(** With the proof of the leaf in a tree: the path and the root after the write. *)
Lemma apply_loop_tree T i v pth :
  length pth = Acc.MAX_DEPTH → (i < acc_capacity)%N →
  Acc.apply_loop 0 (<[0:=v]> pth) v (tproof T Acc.MAX_DEPTH i) i =
  Ok (tpath (<[i:=v]> T) Acc.MAX_DEPTH i, troot (<[i:=v]> T) Acc.MAX_DEPTH).
Proof.
  intros Hpath Hi. assert (Acc.MAX_DEPTH = 14) as HM by done.
  rewrite apply_loop_ok by (first [rewrite length_insert; lia|rewrite length_tproof; lia|
    intros _; apply list_lookup_insert_eq; lia]).
  rewrite take_0, app_nil_l, length_tproof, <-(tproof_insert_self T Acc.MAX_DEPTH i v).
  rewrite <-(hash_path_tproof (<[i:=v]> T) Acc.MAX_DEPTH i), leaf_at_insert by done.
  f_equal. f_equal. unfold tpath. apply list_fmap_ext. intros j x [-> Hj]%lookup_seq.
  rewrite (tpath_hash_path _ Acc.MAX_DEPTH) by lia. by rewrite leaf_at_insert.
Qed.

(** [update_rightmost]: the rightmost path stays right, except that a write of the
    last leaf of a tree that is not full leaves the old leaf there. *)
Lemma update_rightmost_ok old T i prev v :
  rightmost_ok Acc.MAX_DEPTH (as_path old) T → length (Acc.proof old) = Acc.MAX_DEPTH →
  let R := Acc.rm_index old in
  (R ≤ acc_capacity)%N → (i < acc_capacity)%N → (i ≤ R)%N → (i + 1 = R → R = acc_capacity)%N →
  ∃ rmp, (∀ s, Acc.rightmost_proof s = old →
      Acc.update_rightmost v (acc_log (<[i:=v]> T) i prev v) (tproof T Acc.MAX_DEPTH i) i s =
      (Ok tt, Acc.set_rightmost_proof rmp s)) ∧
    length (Acc.proof rmp) = Acc.MAX_DEPTH ∧ Acc.rm_index rmp = N.max R (i + 1) ∧
    rightmost_ok Acc.MAX_DEPTH (as_path rmp) (<[i:=v]> T).
Proof.
  intros [Hempty Hlast] Hlen R HR Hi Hle Hnotlast. cbn [as_path rm_index leaf proof] in Hempty, Hlast.
  fold R in Hempty, Hlast.
  assert (∀ j, (N.max R (i + 1) ≤ j)%N → leaf_at (<[i:=v]> T) j = EMPTY) as Hempty'.
  { intros j Hj. rewrite leaf_at_insert_ne by lia. apply Hempty. lia. }
  assert (acc_capacity < 2 ^ 32 - 1)%N by done.
  destruct (i <? R)%N eqn:Hlt; [apply N.ltb_lt in Hlt; destruct (decide (i = R - 1)%N) as [Heq|Heq]|].
  - specialize (Hnotlast ltac:(lia)). exists old. split.
    { intros s Hs. unfold Acc.update_rightmost. run_method. rewrite Hs. fold R.
      rewrite (proj2 (N.ltb_lt _ _) Hlt), wsub_ok, <-Heq, N.eqb_refl by lia.
      by rewrite <-Hs; destruct s. }
    fold R. split; [done|]. split; [lia|].
    split; cbn [as_path rm_index]; fold R; [|lia]. intros j Hj. apply Hempty'. lia.
  - assert (R - 1 < acc_capacity)%N as HR1 by lia.
    pose proof (critbit_lt _ _ _ Heq Hi HR1) as Hc.
    eexists (Acc.mk_Path (<[critbit i (R - 1) := _]> (Acc.proof old)) (Acc.leaf old) R). split.
    { intros s Hs. unfold Acc.update_rightmost. run_method. rewrite Hs. fold R.
      rewrite (proj2 (N.ltb_lt _ _) Hlt), wsub_ok, (proj2 (N.eqb_neq _ _) Heq) by lia. cbn [negb].
      rewrite acc_critbit by done.
      rewrite (index_lookup _ _ (tnode (<[i:=v]> T) (critbit i (R - 1)) (ix i (critbit i (R - 1)))))
        by (rewrite Nat2N.id; by apply lookup_tpath).
      rewrite index_set_lt by (rewrite Nat2N.id; lia). by rewrite Nat2N.id. }
    cbn [Acc.proof Acc.rm_index]. rewrite length_insert. split; [done|]. split; [lia|].
    split; cbn [as_path rm_index leaf proof Acc.proof Acc.leaf Acc.rm_index].
    { intros j Hj. apply Hempty'. lia. }
    intros Hfull. destruct (Hlast Hfull) as [-> ->].
    rewrite leaf_at_insert_ne, tproof_insert_ne by lia. split; [done|].
    by rewrite (critbit_sym (R - 1)).
  - apply N.ltb_ge in Hlt. assert (i = R) as -> by lia.
    exists (Acc.mk_Path (tproof T Acc.MAX_DEPTH R) v (R + 1)%N). split.
    { intros s Hs. unfold Acc.update_rightmost. run_method. rewrite Hs. fold R.
      rewrite (proj2 (N.ltb_ge R R)), N.eqb_refl by lia. cbn [rust_assert].
      rewrite bool_decide_true by (by rewrite length_tproof). cbn [rust_assert].
      by rewrite wadd_ok by lia. }
    cbn [Acc.proof Acc.rm_index]. rewrite length_tproof. split; [done|]. split; [lia|].
    split; cbn [as_path rm_index leaf proof Acc.proof Acc.leaf Acc.rm_index].
    + intros j Hj. apply Hempty'. lia.
    + intros _. replace (R + 1 - 1)%N with R by lia. by rewrite leaf_at_insert, tproof_insert_self.
Qed.
Lemma add_ok s l e :
  EccRep s l → ∃ s', Ecc.add e s = (Ok tt, s') ∧ EccRep s' (push (point_mul (value l) e) (evicted_mark l) l).
Proof.
  intros HR. pose proof (rep_push s l (point_mul (value l) e) (evicted_mark l) HR) as HR'.
  cbv zeta in HR'. rewrite (list_insert_id (Ecc.removals s)) in HR' by (by apply evicted_mark_ok).
  eexists. split; [|exact HR'].
  destruct (ecc_length s l HR) as [Hpos Hle]. pose proof (ecc_active s l HR).
  destruct (ecc_next (Ecc.active_index s)) as (a & Heq & Ha & _); [done|]. rewrite Heq.
  unfold Ecc.add. run_method.
  assert ((if Ecc.size s <? Ecc.MAX_SIZE then wadd 64 (Ecc.size s) 1 else Ok (Ecc.size s))%N =
    Ok (E:=Empty_set) (N.of_nat (length (push (point_mul (value l) e) (evicted_mark l) l)))) as ->.
  { rewrite length_push, (ecc_size s l HR). unfold Ecc.MAX_SIZE in *.
    destruct (N.ltb_spec (N.of_nat (length l)) 1024).
    - rewrite wadd_ok by lia. f_equal. lia.
    - f_equal. lia. }
  rewrite (ecc_value s l HR). rewrite wadd_ok by ecc_lia. rewrite Heq.
  cbn [Ecc.set_size Ecc.set_active_index Ecc.heads Ecc.active_index].
  by rewrite index_set_lt by (rewrite (ecc_heads s l HR); ecc_lia).
Qed.

(** [remove] marks the slot of the value it pushed. *)
Lemma rep_mark s l p m e :
  EccRep s ((p, m) :: l) →
  ∃ rs, index_set (E:=Empty_set) (Ecc.removals s) (Ecc.active_index s) e = Ok rs ∧
    EccRep (Ecc.mk_Accumulator (Ecc.heads s) rs (Ecc.active_index s) (Ecc.size s)) ((p, e) :: l).
Proof.
  intros HR. pose proof (ecc_active _ _ HR) as Ha. pose proof (ecc_removals _ _ HR) as Hlen.
  pose proof (ecc_length _ _ HR) as Hle. simpl in Hle.
  assert (∀ k, S k < cap → N.to_nat (Ecc.active_index s) ≠ N.to_nat (ecc_slot (Ecc.active_index s) (S k))) as Hne.
  { intros k Hk. rewrite <-(ecc_slot_0 (Ecc.active_index s)) at 1 by done. apply ecc_slot_neq; [done|lia]. }
  eexists. split; [apply index_set_lt; ecc_lia|].
  split; cbn [Ecc.heads Ecc.removals Ecc.active_index Ecc.size]; try apply HR.
  - by rewrite length_insert.
  - intros [|k] q m' Hk.
    + injection Hk as -> ->. destruct (ecc_window _ _ HR 0 q m) as [Hq _]; [done|]. split; [done|].
      rewrite ecc_slot_0 by done. apply list_lookup_insert_eq. ecc_lia.
    + destruct (ecc_window _ _ HR (S k) q m' Hk) as [Hq Hm]. split; [done|].
      apply lookup_lt_Some in Hk. simpl in Hk. by rewrite list_lookup_insert_ne by (apply Hne; lia).
  - intros [|k] Hk; simpl in Hk; [lia|]. rewrite list_lookup_insert_ne by (apply Hne; lia).
    apply (ecc_unused _ _ HR). simpl. lia.
Qed.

Aim of the task:
Give back, word for word, only the lines above from the line holding "Ecc.MAX_SIZE in *." to the line holding "- intros [|k] q m' Hk.", both included.

Response box:
  { rewrite length_push, (ecc_size s l HR). unfold Ecc.MAX_SIZE in *.
    destruct (N.ltb_spec (N.of_nat (length l)) 1024).
    - rewrite wadd_ok by lia. f_equal. lia.
    - f_equal. lia. }
  rewrite (ecc_value s l HR). rewrite wadd_ok by ecc_lia. rewrite Heq.
  cbn [Ecc.set_size Ecc.set_active_index Ecc.heads Ecc.active_index].
  by rewrite index_set_lt by (rewrite (ecc_heads s l HR); ecc_lia).
Qed.

(** [remove] marks the slot of the value it pushed. *)
Lemma rep_mark s l p m e :
  EccRep s ((p, m) :: l) →
  ∃ rs, index_set (E:=Empty_set) (Ecc.removals s) (Ecc.active_index s) e = Ok rs ∧
    EccRep (Ecc.mk_Accumulator (Ecc.heads s) rs (Ecc.active_index s) (Ecc.size s)) ((p, e) :: l).
Proof.
  intros HR. pose proof (ecc_active _ _ HR) as Ha. pose proof (ecc_removals _ _ HR) as Hlen.
  pose proof (ecc_length _ _ HR) as Hle. simpl in Hle.
  assert (∀ k, S k < cap → N.to_nat (Ecc.active_index s) ≠ N.to_nat (ecc_slot (Ecc.active_index s) (S k))) as Hne.
  { intros k Hk. rewrite <-(ecc_slot_0 (Ecc.active_index s)) at 1 by done. apply ecc_slot_neq; [done|lia]. }
  eexists. split; [apply index_set_lt; ecc_lia|].
  split; cbn [Ecc.heads Ecc.removals Ecc.active_index Ecc.size]; try apply HR.
  - by rewrite length_insert.
  - intros [|k] q m' Hk.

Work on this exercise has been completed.